## Task item
If a line contains "verdicts is the", it is the last one to write out; begin with the first line of the records and copy each exactly.

Segment Start: Data provided

(* ===== verification/Decision.v ===== *)
(** * The decision a document states
    The reference decision of a policy document on a request row, read from its own
    requirements, clauses and branches: every requirement that is not definitely
    inapplicable contributes one verdict per clause, and the preferred outcome of all
    verdicts is the decision.  The theorems show that a compiled document decides it. *)

From S2P Require Import Prelude Store Truth Schema Result Program Templates Batch Predicate Simd FactIndex Evidence Executor PolicyIndex PolicyBuild Finalize Execute ResultRows.
From S2P Require Import Liveness Schedule ScheduleMeaning SymbolTable Interner Frozen SymbolCheck Ast Constants ConstantsMeaning Normalize Compact DocMeaning NormalizeOk WalkOk LowerMeaning.
From S2P Require Import IndexLower IndexMeaning FactLower IndexOk LowerRows Semantics SemanticsOk.
Import Reason.
#[local] Open Scope Z_scope.

(** ** The reference *)

Section reference.
Context (d : Document) (find : bytes → option Z) (schema : IndexSchema) (b : Batch) (reasons : list Z).

(** The value of a node; a well-formed document gives every node one. *)
Definition docNode (r : nat) (node : Z) : tv * Z := default (tv_false, 0) (nodeValue d find schema b reasons r (length (dNodeKinds d)) node).

(** Assertion and evidence of clause [c] conjoined, with the union of their reasons. *)
Definition docEvidence (c : nat) : list Z := csr (dClauseEvidenceNodeIDs d) (dClauseEvidenceStarts d !!! c) (dClauseEvidenceCounts d !!! c).
Definition docClauseValue (c r : nat) : tv * Z := foldl (λ v e, conj v (docNode r e)) (docNode r (dClauseAssertionRoots d !!! c)) (docEvidence c).

(** The preferred outcome under the document's precedences. *)
Definition docBest : Z → Z → Z := Outcomes.best {| Names := []; Precedence := dOutcomePrecedence d; Terminal := dOutcomeTerminal d |}.

(** The branch of clause [c] for every reason in order: missing, stale, unclear,
    unverifiable, wrong scope, wrong subject, wrong timing, invalid and conflict. *)
Definition docBranch (c : nat) (reason : Z) : Z :=
  let x := docResolution d c in
  [OnMissing x; OnStale x; OnUnclear x; OnUnverifiable x; OnUnverifiable x; OnUnverifiable x; OnUnverifiable x; OnUnverifiable x; OnConflict x]
    !!! Z.to_nat (reason - 1).

(** The branches of clause [c] for the reasons of a mask, joined. *)
Definition docJoin (c : nat) (mask : Z) : Z := foldl docBest 0 (map (docBranch c) (List.filter (Has mask) allReasons)).

Definition docActive (requirement clause : Z) (r : nat) : verdict :=
  let c := Z.to_nat (clause - 1) in
  let '((positive, negative), mask) := docClauseValue c r in
  {| vRequirement := requirement; vClause := clause;
     vOutcome := if positive && negb negative then dClauseOnSatisfied d !!! c else if negb positive && negative then dClauseOnFalse d !!! c else docJoin c mask;
     vReasons := if Bool.eqb positive negative then mask else 0 |}.

(** A requirement whose applicability is not known resolves by its reasons. *)
Definition docUnresolved (requirement clause mask : Z) : verdict :=
  {| vRequirement := requirement; vClause := clause; vOutcome := docJoin (Z.to_nat (clause - 1)) mask; vReasons := mask |}.

Definition docClauses (q : nat) : list Z := csr (dRequirementClauseIDs d) (dRequirementClauseStarts d !!! q) (dRequirementClauseCounts d !!! q).

Definition docRequirement (q r : nat) : list verdict :=
  let '((positive, negative), mask) := docNode r (dRequirementApplicabilityRoots d !!! q) in
  map (λ clause, if positive && negb negative then docActive (dRequirementIDs d !!! q) clause r else docUnresolved (dRequirementIDs d !!! q) clause mask) (docClauses q).

(** The requirements that are not definitely inapplicable. *)
Definition docApplicable (r : nat) : list nat :=
  List.filter (λ q, negb (bool_decide ((docNode r (dRequirementApplicabilityRoots d !!! q)).1 = tv_false))) (seq 0 (length (dRequirementIDs d))).

Definition docVerdicts (r : nat) : list verdict := flat_map (λ q, docRequirement q r) (docApplicable r).
Definition docOutcome (r : nat) : Z := foldl docBest 0 (map vOutcome (docVerdicts r)).
Definition docRequirements (r : nat) : list Z := map (λ q, dRequirementIDs d !!! q) (docApplicable r).
End reference.

(** The reason of every evidence state the document names. *)
Definition docReasons (d : Document) : list Z :=
  map (λ id, match literalOf d id with Some (LSymbol name) => stateReason name | _ => 0 end) (dEvidenceStateNames d).

Lemma reasonOutcome_branch d c reason : validReason reason → reasonOutcome (docResolution d c) reason = docBranch d c reason.
Proof.
  unfold validReason, ReasonCount. intros Hr.
  assert (reason = 1 ∨ reason = 2 ∨ reason = 3 ∨ reason = 4 ∨ reason = 5 ∨ reason = 6 ∨ reason = 7 ∨ reason = 8 ∨ reason = 9) as Hcases by lia.
  by repeat (destruct Hcases as [->|Hcases]); [..|subst].
Qed.

(** ** A program that states a document *)

Section states.
Context (d : Document) (find : bytes → option Z) (p : Program).
Local Abbreviation schema := (FieldIndex p).
Local Abbreviation fuel := (length (dNodeKinds d)).

(** Instruction [root] has the value of node [node] on every row. *)
Definition holds (node root : Z) : Prop := ∀ b reasons r, nodeValue d find schema b reasons r fuel node = Some (rootValue p b reasons root r).

Record states_document : Prop := {
  st_requirements : RequirementIDs p = dRequirementIDs d;
  st_root q : (q < length (dRequirementIDs d))%nat → holds (dRequirementApplicabilityRoots d !!! q) (RequirementRoots p !!! q);
  st_clauses q : (q < length (dRequirementIDs d))%nat → requirementClauses p q = docClauses d q ∧ Forall (λ c, 1 ≤ c ≤ zlen (dClauseAssertionRoots d)) (docClauses d q);
  st_assertion c : (c < length (dClauseAssertionRoots d))%nat → holds (dClauseAssertionRoots d !!! c) (ClauseAssertionRoots p !!! c);
  st_evidence c : (c < length (dClauseAssertionRoots d))%nat → Forall2 holds (docEvidence d c) (clauseRoots p c);
  st_outcomes : ClauseOnSatisfied p = dClauseOnSatisfied d ∧ ClauseOnFalse p = dClauseOnFalse d;
  st_rules c reason : (c < length (dClauseAssertionRoots d))%nat → validReason reason →
    Resolve.ruleOutcome (resolver p) (Z.of_nat c + 1) reason = docBranch d c reason;
  st_precedence : Precedence (Outcomes_ p) = dOutcomePrecedence d ∧ outcomes (resolver p) = Outcomes_ p;
  st_counts b reasons q r : (q < length (dRequirementIDs d))%nat →
    counts p b reasons q r = negb (bool_decide ((rootValue p b reasons (RequirementRoots p !!! q) r).1 = tv_false))
}.

Context (Hst : states_document) (b : Batch) (reasons : list Z).

Lemma holds_node node root r : holds node root → docNode d find schema b reasons r node = rootValue p b reasons root r.
Proof. intros H. unfold docNode. by rewrite (H b reasons r). Qed.

Lemma best_precedence t t' x y : Precedence t = Precedence t' → Outcomes.best t x y = Outcomes.best t' x y.
Proof. intros E. unfold Outcomes.best, Outcomes.prec. by rewrite E. Qed.

Lemma foldl_best_precedence t t' l x : Precedence t = Precedence t' → foldl (Outcomes.best t) x l = foldl (Outcomes.best t') x l.
Proof. intros E. revert x. induction l as [|y l IH]; intros x; simpl; [done|]. by rewrite (best_precedence t t' x y E), IH. Qed.

Lemma clauseValue_doc c r : (c < length (dClauseAssertionRoots d))%nat → clauseValue p b reasons c r = docClauseValue d find schema b reasons c r.
Proof.
  intros Hc. unfold clauseValue, docClauseValue. rewrite (holds_node _ _ r (st_assertion Hst c Hc)). generalize (rootValue p b reasons (ClauseAssertionRoots p !!! c) r).
  induction (st_evidence Hst c Hc) as [|node root nodes roots Hh _ IH]; intros v; simpl; [done|]. by rewrite (holds_node _ _ r Hh), IH.
Qed.

Lemma join_doc clause mask : 1 ≤ clause ≤ zlen (dClauseAssertionRoots d) → ruleJoin (resolver p) clause mask = docJoin d (Z.to_nat (clause - 1)) mask.
Proof.
  intros Hc. unfold ruleJoin, docJoin, docBest. destruct (st_precedence Hst) as [Ep ->]. rewrite (foldl_best_precedence _ {| Names := []; Precedence := dOutcomePrecedence d; Terminal := dOutcomeTerminal d |}) by done.
  f_equal. apply map_ext_in. intros reason [Hin _]%filter_In. apply list_elem_of_In, allReasons_valid in Hin.
  rewrite <-(st_rules Hst (Z.to_nat (clause - 1)) reason) by (done || lia). f_equal. lia.
Qed.

Lemma active_doc requirement clause r : 1 ≤ clause ≤ zlen (dClauseAssertionRoots d) →
  activeVerdict p b reasons requirement clause r = docActive d find schema b reasons requirement clause r.
Proof.
  intros Hc. unfold activeVerdict, docActive. rewrite (clauseValue_doc (Z.to_nat (clause - 1)) r) by lia. destruct (docClauseValue _ _ _ _ _ _ _) as [[pos neg] mask].
  rewrite (join_doc clause mask Hc). by destruct (st_outcomes Hst) as [-> ->].
Qed.

Lemma requirement_doc q r : (q < length (dRequirementIDs d))%nat → requirementVerdicts p b reasons q r = docRequirement d find schema b reasons q r.
Proof.
  intros Hq. unfold requirementVerdicts, docRequirement. rewrite (holds_node _ _ r (st_root Hst q Hq)), (st_requirements Hst).
  destruct (rootValue p b reasons (RequirementRoots p !!! q) r) as [[pos neg] mask] eqn:Ev. simpl. destruct (st_clauses Hst q Hq) as [-> Hall].
  apply map_ext_in. intros clause Hin%list_elem_of_In. rewrite Forall_forall in Hall. specialize (Hall clause Hin).
  destruct (pos && negb neg); [by apply active_doc|]. unfold unresolvedVerdict, docUnresolved. by rewrite Ev, (join_doc clause) by done.
Qed.

Lemma applicable_doc r : countedTo p b reasons (length (RequirementIDs p)) r = docApplicable d find schema b reasons r.
Proof.
  unfold countedTo, docApplicable. rewrite (st_requirements Hst). apply filter_ext_in. intros q [_ Hq]%in_seq. simpl in Hq.
  rewrite (st_counts Hst), (holds_node _ _ r (st_root Hst q Hq)) by done. done.
Qed.

Lemma flat_map_ext_in {A B} (f g : A → list B) l : (∀ x, In x l → f x = g x) → flat_map f l = flat_map g l.
Proof. intros H. induction l as [|x l IH]; simpl; [done|]. rewrite (H x) by (by left). f_equal. apply IH. intros y Hy. apply H. by right. Qed.

Lemma decides r : rowVerdicts p b reasons r = docVerdicts d find schema b reasons r ∧ rowOutcome p b reasons r = docOutcome d find schema b reasons r ∧
  rowRequirements p b reasons r = docRequirements d find schema b reasons r.
Proof.
  assert (rowVerdicts p b reasons r = docVerdicts d find schema b reasons r) as Hv.
  { unfold rowVerdicts, docVerdicts. rewrite applicable_doc. apply flat_map_ext_in. intros q [Hq%in_seq _]%filter_In. apply requirement_doc. lia. }
  split; [done|]. split.
  - unfold rowOutcome, docOutcome. rewrite Hv. apply foldl_best_precedence. apply (st_precedence Hst).
  - unfold rowRequirements, docRequirements. by rewrite applicable_doc, (st_requirements Hst).
Qed.
End states.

Segment End: Data provided

## Exercise result
(* ===== verification/Decision.v ===== *)
(** * The decision a document states
    The reference decision of a policy document on a request row, read from its own
    requirements, clauses and branches: every requirement that is not definitely
    inapplicable contributes one verdict per clause, and the preferred outcome of all
    verdicts is the decision.  The theorems show that a compiled document decides it. *)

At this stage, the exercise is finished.